O Medicare, o programa de saúde público para pessoas com mais de 65 anos, criado em 1965, no governo do democrata Lyndon Johnson, só passou no Congresso dos EUA graças ao voto favorável de 13 senadores republicanos, pois 7 senadores democratas votaram contra. Quando o Obamacare, seguro saúde compulsório com ampla participação privada, foi aprovado em 2010, nenhum deputado ou senador republicano votou a favor. Trump não conseguiu derrubar o programa, mas o desidratou. Com isso, dezenas de milhões de americanos enfrentam agora a epidemia sem plano de saúde.
Nem todo o mundo é assim, claro. A Dinamarca aprovou nesta semana um ambicioso plano de cortar as emissões de carbono em 70% até 2030. A proposta teve o apoio de mais de 95% do Parlamento. Os principais lobbies empresariais defendem o plano, ainda que ele possa levar a um aumento de impostos para financiar a conversão energética.
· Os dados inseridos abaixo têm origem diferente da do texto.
(** ** One turn and the whole session *)

(** C7.  A reply without delimiter gives no candidate; no statement is
    sent to the database, the feedback text is empty, and the turn goes
    on to ask the user: it ends the loop on a quit and otherwise appends
    the user's text, followed by the empty feedback, for the next turn. *)
Theorem reply_without_fence_runs_nothing (W : World) st response_content :
  (∀ a b, response_content ≠ a +:+ fence +:+ b) →
  extract_queries_from_response response_content = []
  ∧ run_queries W (extract_queries_from_response response_content)
      (append_message st Assistant response_content) EmptyString []
    = (append_message st Assistant response_content, EmptyString, [])
  ∧ after_reply W st response_content
    = let st1 := prompted (append_message st Assistant response_content) in
      let next_message := user_input W (prompts st) in
      if String.eqb (Py.lower next_message) "q" then Break st1
      else Continue (append_message st1 User
                       (Py.nl +:+ next_message +:+ Py.nl +:+ EmptyString)).
Proof.
  intros Hno.
  assert (extract_queries_from_response response_content = []) as Hex.
  { rewrite extract_fenced_regions. unfold fenced_regions.
    by rewrite split_fence_no_fence. }
  split_and!; [done | by rewrite Hex |].
  unfold after_reply. by rewrite Hex.
Qed.

Lemma reply_without_fence_runs_nothing_witness :
  (∀ a b, "no" ≠ a +:+ fence +:+ b)
  ∧ extract_queries_from_response "no" = []
  ∧ run_queries world_typo (extract_queries_from_response "no")
      (append_message (fresh_session []) Assistant "no") EmptyString []
    = (append_message (fresh_session []) Assistant "no", EmptyString, [])
  ∧ after_reply world_typo (fresh_session []) "no"
    = let st1 := prompted (append_message (fresh_session []) Assistant "no") in
      let next_message := user_input world_typo (prompts (fresh_session [])) in
      if String.eqb (Py.lower next_message) "q" then Break st1
      else Continue (append_message st1 User
                       (Py.nl +:+ next_message +:+ Py.nl +:+ EmptyString)).
Proof.
  assert (∀ a b, "no" ≠ a +:+ fence +:+ b) as Hno.
  { intros a b H. apply (f_equal String.length) in H.
    rewrite !length_append in H. unfold fence in H. simpl in H. lia. }
  split; [exact Hno|].
  exact (reply_without_fence_runs_nothing world_typo (fresh_session []) "no" Hno).
Defined.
No Brasil e nos EUA, esse consenso é impossível. Temas de ambiente e aquecimento global foram colocados no escaninho da esquerda. Viraram não-assunto para a direita. Do mesmo modo, limitar a imigração é tema ignorado pela esquerda, apesar de ser demanda legítima de parte da população.
O candidato democrata, Joe Biden, pode não alimentar o ódio na sua campanha, mas ele quase não precisa disso, pois boa parte do país já tem tanta raiva de Trump e só a presença do presidente nas eleições já basta. “E é muito provável que grupos democratas explorem essa raiva.”
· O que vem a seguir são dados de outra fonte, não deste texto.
(** What every accepted frame with audio leads to: the hand-over, then
    possibly the stop. *)
Lemma frame_accepted_then (hw : Hardware) (w : World)
    (video : IDeckLinkVideoInputFrame) (audio : IDeckLinkAudioInputPacket) :
  status_of w = capturing ->
  ShouldDecode (self w) (GetTimecode_Serial video) = true ->
  exists l,
    calls (exec (VideoInputFrameArrived hw (Some video) (Some audio)) w)
    = calls (forwarded_world w video audio) ++ l /\
    TC_current (Config_Out (self (exec (VideoInputFrameArrived hw (Some video)
                                          (Some audio)) w)))
    = TC_current (Config_Out (self (forwarded_world w video audio))) /\
    m_FramePos (self (exec (VideoInputFrameArrived hw (Some video)
                              (Some audio)) w))
    = m_FramePos (self w) + 1.
Proof.
  intros Hst Hsd. unfold exec. rewrite frame_accepted by assumption.
  set (fw := forwarded_world w video audio).
  assert (Pos : m_FramePos (self fw) = m_FramePos (self w) + 1)
    by apply forwarded_world_facts.
  unfold bind. destruct (limit_reached (self fw)).
  - destruct (stop_keeps_timecode_and_config hw fw) as (P & l & Calls & _).
    destruct (stop hw fw) as [u w'|f w']; cbn [world_of] in P, Calls;
      injection P as Tc Cfg Fp Gl; exists l; unfold ret; cbn [world_of];
      (split; [exact Calls|]); (split; [exact Tc | rewrite Fp; exact Pos]).
  - exists []. unfold skip, ret. cbn [world_of]. rewrite app_nil_r.
    split; [reflexivity|]. split; [reflexivity | exact Pos].
Qed.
Ainda que a raiva possa ajudar os democratas nas eleições, ela é um risco à democracia, diz Webster. “Quanto mais os EUA ficarem polarizados, mais difícil se tornará manter a democracia. A democracia requer confiança, fazer concessões, um equilíbrio delicado, cada vez mais raro.”
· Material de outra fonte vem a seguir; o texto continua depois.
(** * go/loader: import resolution and package construction

    A shallow embedding of [go/loader/loader.go]: the configuration
    methods [Import], [ImportWithTests] and [CreateFromFiles], the importer
    ([importPackage], [importFromSource], [importFromBinary], [doImport],
    [createPackage]) and [Load].

    The loader mutates shared objects (the [Config] through its pointer,
    the importer's cache, the [PackageInfo] objects that both the cache and
    [Program.AllPackages] point to), so the embedding threads an explicit
    state through a state-and-panic monad.  Pointers to [PackageInfo] are
    addresses into a store; a nil pointer is [None].

    The collaborators that live outside this file (the parser and go/build
    behind [parsePackageFiles], [packageName], the type checker
    [types.Config.Check] and the default binary importer) are taken as
    parameters, gathered in the record [Collaborators].

    The command-line methods [FromArgs], [CreateFromFilenames] and
    [ParseFile] and the queries [InitialPackages] and
    [PathEnclosingInterval] follow the loader; their own collaborators
    ([parseFiles], go/parser, astutil) are parameters of their sections. *)

From stdpp Require Import gmap strings list fin_maps.

Local Open Scope string_scope.
Local Open Scope nat_scope.
Local Open Scope list_scope.

(** ** The Go types the loader manipulates *)

(** A Go [error] value, identified with its message. *)
Definition error := string.

Module go_token.
(** [*token.FileSet]: either the one [token.NewFileSet()] makes inside the
    loader, or one the client put in the configuration. *)
Inductive FileSet := NewFileSet | ClientFileSet (id : nat).
End go_token.

Module go_build.
(** [*build.Context]; [Default] stands for [&build.Default]. *)
Inductive Context := Default | ClientContext (id : nat).
End go_build.

Module go_ast.
(** [*ast.File]: a parsed file, with its package clause and import specs. *)
Record File := mkFile { FileName : string; Name : string; Imports : list string }.
End go_ast.

Module go_types.
(** [types.Package]; [pkg_id] stands for the identity of the object a
    [*types.Package] points to. *)
Record Package := mkPackage { pkg_id : nat; Path : string }.

#[global] Instance Package_eq_dec : EqDecision Package.
Proof. solve_decision. Defined.

#[global] Instance Package_countable : Countable Package :=
  inj_countable' (λ p, (pkg_id p, Path p)) (λ t, mkPackage t.1 t.2)
                 (λ p, match p with mkPackage _ _ => eq_refl end).

(** [types.Unsafe] *)
Definition Unsafe : Package := mkPackage 0 "unsafe".

(** The map type [map[string]*types.Package]. *)
Abbreviation PackageMap := (gmap string (option Package)).

(** [types.Importer], [func(imports map[string]*Package, path string)
    (pkg *Package, err error)].  The importer may add to the map it is
    given, so the embedding returns the map as the call leaves it. *)
Definition Importer : Type :=
  PackageMap → string → PackageMap * (option Package * option error).

(** [types.Config], the fields the loader reads or writes.  [Error] names
    the client's diagnostic callback; [Packages] is nil ([None]) or the
    shared canonical map. *)
Record Config := mkConfig {
  IgnoreFuncBodies : bool;
  Error : option string;
  Import : option Importer;
  Packages : option PackageMap
}.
Há saída para essa epidemia de ódio? “Espero, mas sou pessimista”, diz Webster. “Acho que será preciso algo grande e que afete todo o país para fazer as pessoas deixarem de lado a sua natureza partidária. Há evidência de que, quando algo as fazem se enxergar como americanos, e não democratas ou republicanos, isso reduz a hostilidade. Foi o que ocorreu no 11 de Setembro. A confiança no governo aumentou, o presidente George W. Bush teve a sua maior aprovação e muita gente trabalhou junto para um objetivo comum. É difícil saber se isso é factível sem que algo terrível aconteça. E ninguém deseja um ataque terrorista.”
Ele recomenda conter a raiva. “Uma dose de raiva é bom, pois eleva a participação na politica. Precisamos de uma quantidade saudável de raiva, não demais”.